You are also reminded that the Offer to Purchase has been sent to you on the basis that you are a person into whose possession the Offer to Purchase may be lawfully delivered in accordance with the laws of the jurisdiction in which you are located or resident and you may not, nor are you authorized to, deliver the Offer to Purchase to any other person.
Any materials relating to the Offers do not constitute, and may not be used in connection with, any form of offer or solicitation in any place where such offers or solicitations are not permitted by law. If a jurisdiction requires that an Offer be made by a licensed broker or dealer and either of the Dealer Managers or any of their respective affiliates is such a licensed broker or dealer in that jurisdiction, such Offer shall be deemed to be made by such Dealer Manager or affiliate, as the case may be, on behalf of the Issuers, as applicable, in such jurisdiction.

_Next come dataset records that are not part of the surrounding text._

(** *** A sink that fails *)



(** *** Lines that end in carriage return and line feed *)

Lemma length_string_app (a b : string) :
  String.length (a +:+ b) = (String.length a + String.length b)%nat.
Proof.
  induction a as [|c a IH]; [reflexivity |].
  rewrite string_app_cons. cbn [String.length]. now rewrite IH.
Qed.

Lemma tooLong_shorter (a b : string) :
  tooLong (a +:+ b) = false -> tooLong a = false.
Proof.
  unfold tooLong, MaxScanTokenSize. rewrite length_string_app, !Z.leb_gt. lia.
Qed.

Lemma endsWith_no_byte c s : hasByte c s = false -> endsWith c s = false.
Proof.
  induction s as [|x s IH]; [reflexivity |].
  cbn [hasByte]. intros H. apply orb_false_iff in H as [Hx Hs].
  destruct s as [|y s]; [exact Hx |]. now apply IH.
Qed.

Lemma dropCR_snoc_CR s :
  endsWith CR s = false -> dropCR (s +:+ String CR "") = s.
Proof.
  induction s as [|x s IH]; [reflexivity |].
  intros H. rewrite string_app_cons.
  destruct s as [|y s].
  - cbn in H |- *. now rewrite H.
  - rewrite string_app_cons in *.
    change (dropCR (String x (String y (s +:+ String CR ""))))
      with (String x (dropCR (String y (s +:+ String CR "")))).
    now rewrite IH.
Qed.

Lemma scanLines_crlf data : forall line toks,
  hasByte CR data = false ->
  hasByte CR line = false ->
  scanLines (crlf data) line = (toks, None) ->
  scanLines data line = (toks, None).
Proof.
  induction data as [|c rest IH]; intros line toks Hd Hl; [trivial |].
  cbn [hasByte] in Hd. apply orb_false_iff in Hd as [Hc Hrest].
  cbn [crlf scanLines]. destruct (Ascii.eqb c LF) eqn:Ec.
  - cbn [scanLines]. change (Ascii.eqb CR LF) with false.
    change (Ascii.eqb LF LF) with true. cbv iota.
    destruct (tooLong (line +:+ String CR "")) eqn:T; [discriminate |].
    rewrite (tooLong_shorter _ _ T).
    rewrite dropCR_snoc_CR by now apply endsWith_no_byte.
    rewrite dropCR_keeps by now apply endsWith_no_byte.
    destruct (scanLines (crlf rest) "") as [toks' err'] eqn:E.
    intros [= <- ->]. now rewrite (IH "" toks' Hrest eq_refl E).
  - cbn [scanLines]. rewrite Ec. apply IH; [exact Hrest |].
    rewrite hasByte_app, Hl. cbn [hasByte orb]. now rewrite Hc.
Qed.

(** X8: lines may end in carriage return and line feed.  When a text
    without carriage returns is sent with a carriage return before each
    line feed and the scanner reads it without error, the reader sees the
    same lines, and so the same events, as for the text itself. *)
Theorem crlf_stream_reads_the_same (data : string) (es : list Event) :
  hasByte CR data = false ->
  ReadAll (NewReader (mkSource (crlf data) None)) = Some (es, None) ->
  ReadAll (NewReader (mkSource data None)) = Some (es, None).
Proof.
  intros Hd. unfold NewReader, NewScanner. cbn [src_data src_err].
  destruct (scanLines (crlf data) "") as [toks [e|]] eqn:E.
  - intros H. apply readAll_end in H. discriminate H.
  - now rewrite (scanLines_crlf data "" toks Hd eq_refl E).
Qed.

Lemma crlf_stream_witness :
  ReadAll (NewReader (mkSource ("event: text" +:+ nl +:+ "data: a" +:+ nl +:+ nl
                                +:+ "data: b") None))
  = Some ([mkEvent "text" "a" ""; mkEvent "" "b" ""], None).
Proof.
  apply crlf_stream_reads_the_same; vm_compute; reflexivity.
Defined.

End CodecMore.

(** ** More about the request loop *)

Section OrchestratorMore.
Context `{W : World}.

(** *** Records that end a request with an error *)

Lemma Reached_request payload i body n reader st fuel o :
  httpDo payload i = Responded body ->
  Reached (hasToolsOf payload) (NewReader body) n reader st ->
  requestLoop fuel (hasToolsOf payload) reader st = Some o ->
  exists ms ls, performQueryRequest payload i = Some (prepend ms ls o).
Proof.
  intros Hd Hreach Ho.
  destruct (Reached_loop _ _ _ _ _ Hreach) as (ms & ls & Hloop).
  exists ms, ls. apply (performQueryRequest_loop payload i body (n + fuel) _ Hd).
  now apply Hloop.
Qed.

(** X9: a record that cannot be decoded ends the request for good.
    When [performQueryRequest] comes to a [text], [replace_response] or
    [suggested_reply] record whose data is not JSON or has no string
    [text], or to a [file] or [json] record whose data is not JSON, it
    returns a [BotErrorNoRetry]; [streamRequestBaseWithPayload] then logs
    the failure and makes no further try, whatever number is configured. *)
Theorem undecodable_record_is_not_retried
    (payload : Payload) (botName : string) (opts : StreamRequestOptions)
    (body : Source) (n : nat) (reader reader' : Reader) (st : LoopState)
    (event : Event) :
  httpDo payload 0 = Responded body ->
  Reached (hasToolsOf payload) (NewReader body) n reader st ->
  ReadEvent reader = (ReadOk event, reader') ->
  (ev_Event event ∈ ["text"; "replace_response"; "suggested_reply"]
   /\ (exists err, getJSONStringField (ev_Data event) "text" = inr err))
  \/ (ev_Event event ∈ ["file"; "json"] /\ Unmarshal (ev_Data event) = None) ->
  0 < NumTries opts ->
  exists ms ls err,
    performQueryRequest payload 0 = Some (mkOutcome ms ls (Some err))
    /\ IsBotErrorNoRetry err = true
    /\ streamRequestBaseWithPayload botName opts payload
       = Some (mkRun ms (ls ++ [LogFailedNoRetry botName err]) [(payload, 0)]).
Proof.
  intros Hd Hreach Hr Hbad Hn.
  assert (Hh : exists b, handleEvent (hasToolsOf payload) st event
                         = Return (Some (ErrBotErrorNoRetry b)) []).
  { destruct Hbad as [[Ht [err He]]|[Ht Hj]].
    - assert (exists b, err = ErrBotErrorNoRetry b) as [b ->].
      { revert He. unfold getJSONStringField.
        destruct (Unmarshal (ev_Data event)) as [m|]; [| intros [= <-]; by eexists].
        destruct (asString _); [discriminate | intros [= <-]; by eexists]. }
      exists b. unfold handleEvent.
      repeat (apply elem_of_cons in Ht as [->|Ht]);
        [ | | | inversion Ht];
        cbn [String.eqb Ascii.eqb Bool.eqb]; now rewrite He.
    - unfold handleEvent.
      repeat (apply elem_of_cons in Ht as [->|Ht]);
        [ | | inversion Ht];
        cbn [String.eqb Ascii.eqb Bool.eqb]; rewrite Hj; by eexists. }
  destruct Hh as [b Hh].
  destruct (Reached_request payload 0 body n reader st 1
              (mkOutcome [] [] (Some (ErrBotErrorNoRetry b))) Hd Hreach)
    as (ms & ls & Hq).
  { cbn [requestLoop]. now rewrite Hr, Hh. }
  unfold prepend in Hq. cbn [sent logs result] in Hq. rewrite !app_nil_r in Hq.
  exists ms, ls, (ErrBotErrorNoRetry b). split; [exact Hq |]. split; [reflexivity |].
  unfold streamRequestBaseWithPayload.
  destruct (Z.to_nat (NumTries opts)) as [|k] eqn:E; [lia |].
  now apply tryLoop_no_retry.
Qed.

The attached Offer to Purchase is not a prospectus for the purposes of the European Union’s Regulation (EU) 2017/1129.
The Offer to Purchase and any other documents or materials relating to the Offers may only be communicated to persons in the United Kingdom in circumstances where section 21(1) of the Financial Services and Markets Act 2000 (“FSMA”) does not apply. Accordingly, such documents or materials and the Offer to Purchase are not being distributed to, and must not be passed on to, persons in the United Kingdom save in circumstances where section 21(1) of the FSMA does not apply. The communication of documents or materials relating to the Offers and the Offer to Purchase is only being made to (1) those persons who are existing members or creditors of the Issuers or other persons within Article 43 of the Financial Services and Markets Act 2000 (Financial Promotion) Order 2005, and (2) any other persons to whom these documents and/or materials may lawfully be communicated (such persons together being “Relevant Persons”). The Offer to Purchase is only available to Relevant Persons and the transactions contemplated herein will be available only to, or engaged in only with, Relevant Persons, and must not be relied or acted upon by persons other than Relevant Persons.


Restrictions: Nothing in this electronic transmission constitutes an offer to buy or the solicitation of an offer to sell securities in the United States or any other jurisdiction in which such offer or solicitation would be unlawful.


The distribution of the Offer to Purchase in certain jurisdictions may be restricted by law. Persons into whose possession the Offer to Purchase comes are required by the Issuers, the Dealer Managers and the Information and Tender Agent to inform themselves about, and to observe, any such restrictions.


You are responsible for protecting against viruses and other destructive items. Your use of this electronic communication is at your own risk. It is your responsibility to take precautions to ensure that this electronic communication is free from viruses and other items of a destructive nature.